- [Problem description]: Where the records hold the string "Adventure", show the whole line it sits on.

= Beginning of Section =

(** [get_object()]: the instance with the key of the URL within
    [get_queryset()]; a key that is no integer finds nothing. *)
Definition get_object (request_user : Z) (req : request) (pk : string)
    : M (Z * Movie.t) :=
  (queryset <- get_queryset request_user req ;;
   match Py.int pk with
   | Some k => Orm.get_object_or_404 k queryset
   | None => raise Py.Http404
   end)%orm.

(** [perform_create(serializer)]: [serializer.save(user=self.request.user)] *)
Definition perform_create (request_user : Z)
    (validated_data : list (string * field_value)) : M (Z * Movie.t) :=
  Serializers.create request_user
    (Serializers.save_kwargs validated_data [("user"%string, FUser request_user)]).

Definition create (request_user : Z) (req : request) : M response :=
  (validated_data <-
     is_valid (Serializers.to_internal_value false
                 (get_serializer_class create_) (data req)) ;;
   movie <- perform_create request_user validated_data ;;
   ret (Response 201 (MovieObj movie)))%orm.

Definition retrieve (request_user : Z) (req : request) (pk : string)
    : M response :=
  (instance <- get_object request_user req pk ;;
   ret (Response 200 (MovieObj instance)))%orm.

(** [update] and, with [partial], [partial_update]. *)
Definition update (partial : bool) (request_user : Z) (req : request)
    (pk : string) : M response :=
  (instance <- get_object request_user req pk ;;
   validated_data <-
     is_valid (Serializers.to_internal_value partial
                 (get_serializer_class update_) (data req)) ;;
   movie <- Serializers.update request_user instance validated_data ;;
   ret (Response 200 (MovieObj movie)))%orm.

(** [destroy]: the row goes, and with it its rows of the junction table. *)
Definition destroy (request_user : Z) (req : request) (pk : string)
    : M response :=
  (instance <- get_object request_user req pk ;;
   db <- get_db ;;
   put_db (MkDB (delete instance.1 (movies db)) (genres db)
                (filter (λ j, j.1 ≠ instance.1) (movie_genres db))
                (movie_seq db) (genre_seq db) (urandom_calls db)) ;;;
   ret (Response 204 NoBody))%orm.

(** [upload_image(request, pk)] *)
Definition upload_image (request_user : Z) (req : request) (pk : string)
    : M response :=
  (movie <- get_object request_user req pk ;;
   match Serializers.to_internal_value false
           (get_serializer_class upload_image_) (data req) with
   | Some validated_data =>
       saved <- Serializers.movie_save movie.1
                  (Serializers.setattrs validated_data movie.2) ;;
       ret (Response 200 (MovieObj saved))
   | None => ret (Response 400 Errors)
   end)%orm.

Definition list (request_user : Z) (req : request) : M response :=
  (queryset <- get_queryset request_user req ;;
   ret (Response 200 (Movies queryset)))%orm.

End with_framework.
End MovieViewSet.

(** The [genres] parameter of a request is absent, empty, or a list of
    integers: the cases in which [get_queryset] does not raise. *)
Definition genres_filter_ok (req : request) : Prop :=
  match Py.dict_get "genres" (query_params req) with
  | Some (String c s) => is_Some (mapM Py.int (Py.split "," (String c s)))
  | _ => True
  end.

#[global] Instance genres_filter_ok_dec req : Decision (genres_filter_ok req).
Proof.
  unfold genres_filter_ok.
  destruct (Py.dict_get "genres" (query_params req)) as [[|c s]|]; apply _.
Defined.

Module GenreViewSet.
Section with_framework.
Context `{!Framework}.

(** [get_queryset()] *)
Definition get_queryset (request_user : Z) : M (list (Z * Genre.t)) :=
  (db <- get_db ;;
   ret (Orm.order_by_name_desc
          (Orm.filter_genre_user request_user (Orm.all (genres db)))))%orm.

Definition get_object (request_user : Z) (pk : string) : M (Z * Genre.t) :=
  (queryset <- get_queryset request_user ;;
   match Py.int pk with
   | Some k => Orm.get_object_or_404 k queryset
   | None => raise Py.Http404
   end)%orm.

Definition update (partial : bool) (request_user : Z) (req : request)
    (pk : string) : M response :=
  (instance <- get_object request_user pk ;;
   validated_data <-
     is_valid (Serializers.to_internal_value partial
                 Serializers.GenreSerializer_fields (data req)) ;;
   genre <- Serializers.genre_update instance validated_data ;;
   ret (Response 200 (GenreObj genre)))%orm.

Definition destroy (request_user : Z) (pk : string) : M response :=
  (instance <- get_object request_user pk ;;
   db <- get_db ;;
   put_db (MkDB (movies db) (delete instance.1 (genres db))
                (filter (λ j, j.2 ≠ instance.1) (movie_genres db))
                (movie_seq db) (genre_seq db) (urandom_calls db)) ;;;
   ret (Response 204 NoBody))%orm.

Definition list (request_user : Z) : M response :=
  (queryset <- get_queryset request_user ;;
   ret (Response 200 (Genres queryset)))%orm.

End with_framework.
End GenreViewSet.

(** ** [movie/urls.py] *)
Module Urls.

Inductive viewset := MovieViews | GenreViews.

(** [router.register('movies', views.MovieViewSet)] and
    [router.register('tags', views.GenreViewSet)] *)
Definition router : list (string * viewset) :=
  [ ("movies"%string, MovieViews); ("tags"%string, GenreViews) ].

Inductive route :=
| ListRoute
| DetailRoute (pk : string)
| UploadImageRoute (pk : string).

(** A lookup value in a URL: not empty, without a dot (and, being one
    segment of the path, without a slash). *)
Definition lookup_ok (pk : string) : bool :=
  negb (String.eqb pk "") && (Py.rfind "." pk =? -1).

(** The routes the router generates for one registration, against the
    segments of a path; every route ends in a slash. *)
Definition match_route (reg : string * viewset) (segments : list string)
    : option (viewset * route) :=
  match segments with
  | [p; e] =>
      if String.eqb p reg.1 && String.eqb e "" then Some (reg.2, ListRoute)
      else None
  | [p; pk; e] =>
      if String.eqb p reg.1 && lookup_ok pk && String.eqb e ""
      then Some (reg.2, DetailRoute pk) else None
  | [p; pk; a; e] =>
      match reg.2 with
      | MovieViews =>
          if String.eqb p reg.1 && lookup_ok pk
             && String.eqb a "upload-image" && String.eqb e ""
          then Some (reg.2, UploadImageRoute pk) else None
      | GenreViews => None
      end
  | _ => None
  end.

Fixpoint resolve_in (regs : list (string * viewset)) (segments : list string)
    : option (viewset * route) :=
  match regs with
  | [] => None
  | reg :: regs' =>
      match match_route reg segments with
      | Some r => Some r
      | None => resolve_in regs' segments
      end
  end.

Definition resolve (path : string) : option (viewset * route) :=
  resolve_in router (Py.split "/" path).

(** The action a method is bound to on a route of a view set; the genre view
    set has the list, update and destroy mixins only. *)
Definition action_of (v : viewset) (r : route) (m : http_method) : option action :=
  match v, r, m with
  | MovieViews, ListRoute, GET => Some list_
  | MovieViews, ListRoute, POST => Some create_
  | MovieViews, DetailRoute _, GET => Some retrieve
  | MovieViews, DetailRoute _, PUT => Some update_
  | MovieViews, DetailRoute _, PATCH => Some partial_update
  | MovieViews, DetailRoute _, DELETE => Some destroy
  | MovieViews, UploadImageRoute _, POST => Some upload_image_
  | GenreViews, ListRoute, GET => Some list_
  | GenreViews, DetailRoute _, PUT => Some update_
  | GenreViews, DetailRoute _, PATCH => Some partial_update
  | GenreViews, DetailRoute _, DELETE => Some destroy
  | _, _, _ => None
  end.

Definition route_pk (r : route) : string :=
  match r with
  | ListRoute => ""
  | DetailRoute pk | UploadImageRoute pk => pk
  end.

Section with_framework.
Context `{!Framework}.

Definition view (v : viewset) (a : action) (u : Z) (req : request) (pk : string)
    : M response :=
  match v, a with
  | MovieViews, list_ => MovieViewSet.list u req
  | MovieViews, create_ => MovieViewSet.create u req
  | MovieViews, retrieve => MovieViewSet.retrieve u req pk
  | MovieViews, update_ => MovieViewSet.update false u req pk
  | MovieViews, partial_update => MovieViewSet.update true u req pk
  | MovieViews, destroy => MovieViewSet.destroy u req pk
  | MovieViews, upload_image_ => MovieViewSet.upload_image u req pk
  | GenreViews, list_ => GenreViewSet.list u
  | GenreViews, update_ => GenreViewSet.update false u req pk
  | GenreViews, partial_update => GenreViewSet.update true u req pk
  | GenreViews, destroy => GenreViewSet.destroy u pk
  | GenreViews, _ => ret (Response 405 Errors)
  end.

(** One request through URL resolution, token authentication, the method
    table and the view. *)
Definition handle (req : request) : DB → response * DB :=
  λ db,
    match resolve (path req) with
    | None => (Response 404 Errors, db)
    | Some (v, r) =>
        match user req with
        | None => (Response 401 Errors, db)
        | Some u =>
            match action_of v r (method req) with
            | None => (Response 405 Errors, db)
            | Some a => run_view (view v a u req (route_pk r)) db
            end
        end
    end.

End with_framework.
End Urls.

(** ** A small instance of the framework, and the states of the examples *)

Definition example_date (s : string) : option date :=
  match Py.split "-" s with
  | [y; m; d] =>
      y ← Py.digits y 0 false; m ← Py.digits m 0 false; d ← Py.digits d 0 false;
      Some (Date y m d)
  | _ => None
  end.

#[global] Instance example_framework : Framework := {|
  CharField max_length allow_blank v :=
    match v with
    | VStr s =>
        let s := Py.strip s in
        if (negb allow_blank && String.eqb s "")
           || from_option (λ n, Nat.ltb n (String.length s)) false max_length
        then None else Some s
    | _ => None
    end;
  IntegerField v :=
    match v with
    | VInt n => Some n
    | VStr s => Py.int s
    | _ => None
    end;
  DateField v :=
    match v with
    | VStr s => example_date s
    | _ => None
    end;
  ImageField v :=
    match v with
    | VFile filename content =>
        if String.eqb content "" then None else Some filename
    | _ => None
    end;
  urandom n := Z.of_nat n
|}.

Definition empty_db : DB := MkDB ∅ ∅ ∅ 1 1 0.

(** The database after a sequence of requests. *)
Definition run_requests `{!Framework} (reqs : list request) (db : DB) : DB :=
  fold_left (λ db r, (Urls.handle r db).2) reqs db.

Definition descriptor (name : string) : value := VDict [("name"%string, VStr name)].

(** Three movies of user 1 (keys 1 to 3) and one of user 2 (key 4); genres
    1 Adventure and 2 Sci-Fi of user 1, genre 3 Adventure of user 2. *)
Definition sample_requests : list request :=
  [ Request POST "movies/" (Some 1) []
      [ ("title", VStr "Black Adam"); ("running_time_minutes", VInt 120);
        ("genres", VList [descriptor "Adventure"]) ];
    Request POST "movies/" (Some 1) []
      [ ("title", VStr "Avengers"); ("running_time_minutes", VInt 180);
        ("genres", VList [descriptor "Adventure"; descriptor "Sci-Fi"]) ];
    Request POST "movies/" (Some 1) []
      [ ("title", VStr "Holidays"); ("running_time_minutes", VInt 90) ];
    Request POST "movies/" (Some 2) []
      [ ("title", VStr "Other"); ("running_time_minutes", VInt 60);
        ("genres", VList [descriptor "Adventure"]) ] ]%string.

Definition sample_db : DB := run_requests sample_requests empty_db.

(** User 1 then renames genre 2 to the name of genre 1. *)
Definition rename_request : request :=
  Request PATCH "tags/2/" (Some 1) [] [("name", VStr "Adventure")]%string.

Definition renamed_db : DB := run_requests [rename_request] sample_db.

(** Requests of the examples. *)
Definition movie_row (u : Z) (title : string) (minutes : Z) : Movie.t :=
  Movie.Build u title "" minutes None "" "" NoImage.

Definition list_request (genres : string) : request :=
  Request GET "movies/" (Some 1) [("genres"%string, genres)] [].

= End of Section =

- [Problem solution]:
    1 Adventure and 2 Sci-Fi of user 1, genre 3 Adventure of user 2. *)
        ("genres", VList [descriptor "Adventure"]) ];
        ("genres", VList [descriptor "Adventure"; descriptor "Sci-Fi"]) ];
        ("genres", VList [descriptor "Adventure"]) ] ]%string.
  Request PATCH "tags/2/" (Some 1) [] [("name", VStr "Adventure")]%string.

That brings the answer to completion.